Access to the data in the UBO-Register is permitted to the Authorities pursuant to art. 21, paragraph 2 a) - b) and paragraph 4 a) - c) of Legislative Decree 231/07 (e.g. Ministry for Economy and Finance, FIU, Guardia di Finanza, Anti-Mafia Directorate) as well as to the subjects obliged to carry out KYC-due diligence referred to in art. 3 Legislative Decree 231/07 (e.g. banks, insurance companies, notaries, lawyers, tax consultants). Following the sentence of the EU Court of Justice of 22 November 2022 no. C-37/20 and C-601/20 the possibility for the public to consult the UBO-Register is still a matter to be regulated with new provisions. The Ministerial Decrees of 16 March 2023, 12 April 2023 and 20 April 2023, in agreement with the Ministry for Economy and Finance, have - in consideration of the aforementioned sentence - limited the access to the data of the beneficial ownership of companies and private legal entities only to the owners of a relevant and differentiated legal interest, similarly to what is provided for access to data and information on the beneficial ownership of trusts and similar legal institutions.
 

How is the communication made?

The communication is made by means of a self-declaration in telematic form only and is exempted from stamp duty by the obliged entity. The legal representative making the communication must have a digital signature.
  

When to communicate?

With regard to the deadlines for making communications – which are peremptory – the following deadlines apply:
  • data and information relating to beneficial owners must be communicated within 60 days starting from 9 October 2023, i.e. the deadline ends on 11 December 2023; 
  • any changes in data and information relating to beneficial ownership must be communicated within 30 days from the act giving rise to the change in beneficial ownership;
  • in the case of newly established entities, the establishment of which takes place after the date of introduction of the UBO-Register, data and information on beneficial ownership must be reported within 30 days from the date of inscription in the appropriate Register;
  • annually, within 12 months from the first communication, the data and information on beneficial ownership must be confirmed, and companies with legal personality may do so at the same time as filing their financial statements.

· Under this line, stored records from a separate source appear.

(* ===== verification/StateGauges.v ===== *)
(** * The gauges tell what state.json tells

    Through start-up and every handler the daemon's state and the gauges stay
    consistent, so every State that is published agrees with the gauges of that
    moment. *)
From S2P Require Import Prelude GoFloat Icmp Aggregate Hysteresis Runtime Metrics NetIP Selector State Config.
From S2P Require Import Rtnl Routes Health Decision Apply Gateway Daemon Coordination Gauges.

#[local] Open Scope Z_scope.

(** ** The daemon *)

(** The kernel calls, flushes and Hooks of a handler set no gauge. *)
Section neutral.
Context {E : Type} `{HK : Kernel E, HSS : StateSink E, HHS : HookSink E, HKL : !KernelLaws E} (version : string).

Ltac neutral_by :=
  repeat first
    [ progress intros
    | apply emits_ret
    | apply emits_emit; exact I
    | apply emits_bind
    | apply emits_foldM
    | typeclasses eauto
    | apply emits_silent; typeclasses eauto
    | case_match ].

#[local] Instance neutral_writeOne d g wan i fam : Emits neutral (writeOne (E:=E) d g wan i fam).
Proof. unfold writeOne, kernel_WriteRoute. neutral_by. Qed.
#[local] Instance neutral_writeFamilies d g wan i n fams : Emits neutral (writeFamilies (E:=E) d g wan i n fams).
Proof. revert n. induction fams; intros n; cbn [writeFamilies]; neutral_by. Qed.
Lemma neutral_applyRoutes d g sel fams : Emits neutral (applyRoutes (E:=E) d g sel fams).
Proof. unfold applyRoutes, kernel_IfIndex. neutral_by. Qed.
Lemma neutral_flush d g old : Emits neutral (flushVacatedConntrack (E:=E) d g old).
Proof. unfold flushVacatedConntrack, forM, kernel_FlushConntrack, kernel_InterfaceAddrs. neutral_by. Qed.
Lemma neutral_notifyHooks d g ev c : Emits neutral (notifyHooks (E:=E) d g ev c).
Proof. unfold notifyHooks, hooks_Notify. neutral_by. Qed.
Lemma neutral_ensureGroupRules g fams : Emits neutral (ensureGroupRules (E:=E) g fams).
Proof. induction fams; cbn [ensureGroupRules]; unfold kernel_EnsureRule; neutral_by. Qed.
End neutral.

(** Every State of a log agrees with the gauges before it. *)
Definition log_agrees (cfg : Config) (l : list effect) : Prop :=
  ∀ i s, l !! i = Some (EPublish s) → agrees cfg s (take i l).

Lemma log_agrees_app cfg l lg P :
  log_agrees cfg l → Forall (sets_only P) lg → log_agrees cfg (l ++ lg).
Proof.
  intros Hl Ho i s [Hi|[Hge Hi]]%lookup_app_Some.
  - rewrite take_app_le by (apply lookup_lt_Some in Hi; lia). by apply Hl.
  - rewrite Forall_forall in Ho. by destruct (Ho (EPublish s)); eapply list_elem_of_lookup_2.
Qed.

Lemma log_agrees_publish cfg l s : log_agrees cfg l → agrees cfg s l → log_agrees cfg (l ++ [EPublish s]).
Proof.
  intros Hl Hs i s' [Hi|[Hge Hi]]%lookup_app_Some.
  - rewrite take_app_le by (apply lookup_lt_Some in Hi; lia). by apply Hl.
  - apply list_lookup_singleton_Some in Hi as [Hi [= <-]]. by rewrite take_app_length' by lia.
Qed.

(** The daemon's state and the gauges after the effects [l] are consistent. *)
Record consistent (cfg : Config) (d : daemon) (l : list effect) : Prop := {
  cs_health : health_gauges (dm_health d) l;
  cs_groups key dg : dm_groups d !! key = Some dg →
    c_Groups cfg !! key = Some (d_cfg dg) ∧ g_name (d_cfg dg) = key ∧ selected_gauges dg l;
  cs_log : log_agrees cfg l
}.

Lemma consistent_agrees cfg d l version t : consistent cfg d l → agrees cfg (stateSnapshot version d t) l.
Proof.
  intros [Hh Hg _]. split.
  - intros name sw. unfold stateSnapshot, Health.Snapshot. cbn [st_Wans].
    rewrite !lookup_fmap. destruct (dm_health d !! name) as [ws|] eqn:Hw; [|done]. intros [= <-].
    by eapply snapshot_wan_agrees; [apply Hh|..].
  - intros name sg. unfold stateSnapshot. cbn [st_Groups]. rewrite lookup_fmap.
    destruct (dm_groups d !! name) as [dg|] eqn:Hd; [|done]. intros [= <-].
    destruct (Hg _ _ Hd) as (Hc & Hn & Hs). exists (d_cfg dg). split; [done|].
    intros k m Hm. rewrite <- Hn. by eapply Hs.
Qed.

(** Effects that set no gauge keep it, and it survives a handler's bookkeeping. *)
Lemma consistent_neutral cfg d l lg : consistent cfg d l → Forall neutral lg → consistent cfg d (l ++ lg).
Proof.
  intros [Hh Hg Hl] Hlg.
  assert (Hsp : ∀ P, Forall (spares P) lg) by (intros P; by eapply sets_only_spares; [|exact Hlg]).
  split.
  - intros n ws Hn. by apply wan_gauges_spared; [apply Hh|].
  - intros key dg Hd. destruct (Hg _ _ Hd) as (?&?&?). split_and!; [done..|by apply selected_gauges_spared].
  - by eapply log_agrees_app.
Qed.

Lemma consistent_core cfg d d' l :
  dm_health d' = dm_health d → dm_groups d' = dm_groups d → consistent cfg d l → consistent cfg d' l.
Proof. intros Hh Hg [H1 H2 H3]. split; [by rewrite Hh|by rewrite Hg|done]. Qed.

Lemma consistent_publish cfg d l version t :
  consistent cfg d l → consistent cfg d (l ++ [EPublish (stateSnapshot version d t)]).
Proof.
  intros Hd. pose proof (consistent_agrees _ _ _ version t Hd) as Ha. destruct Hd as [Hh Hg Hl].
  assert (Hsp : ∀ P, Forall (spares P) [EPublish (stateSnapshot version d t)]) by (intros P; by repeat constructor).
  split.
  - intros n ws Hn. by apply wan_gauges_spared; [apply Hh|].
  - intros key dg Hk. destruct (Hg _ _ Hk) as (?&?&?). split_and!; [done..|by apply selected_gauges_spared].
  - by apply log_agrees_publish.
Qed.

What are the consequences if the communication is not made, is made late or is made falsely?

In the event of failure to communicate the data of the beneficial owner, any person required to do so will be punished with a pecuniary administrative sanction ranging from €103 to €1.032 (Article 21(1) of Legislative Decree 231/2007; Article 2630(1) of the Civil Code). The pecuniary administrative sanction is reduced to one third if the communication is made within thirty days from the expiry of the prescribed time limit.
In addition, unless the act constitutes a more serious offence, anyone who, being obliged to communicate information on the beneficial owner, intentionally provides false data or untrue information, shall be punished with imprisonment from 6 months to 3 years and with a fine ranging from €10,000 to €30,000.
  


[1] Doubts remain for branch offices of foreign companies based in the European Union. Communication is advised until clarifications are delivered from the competent Ministry.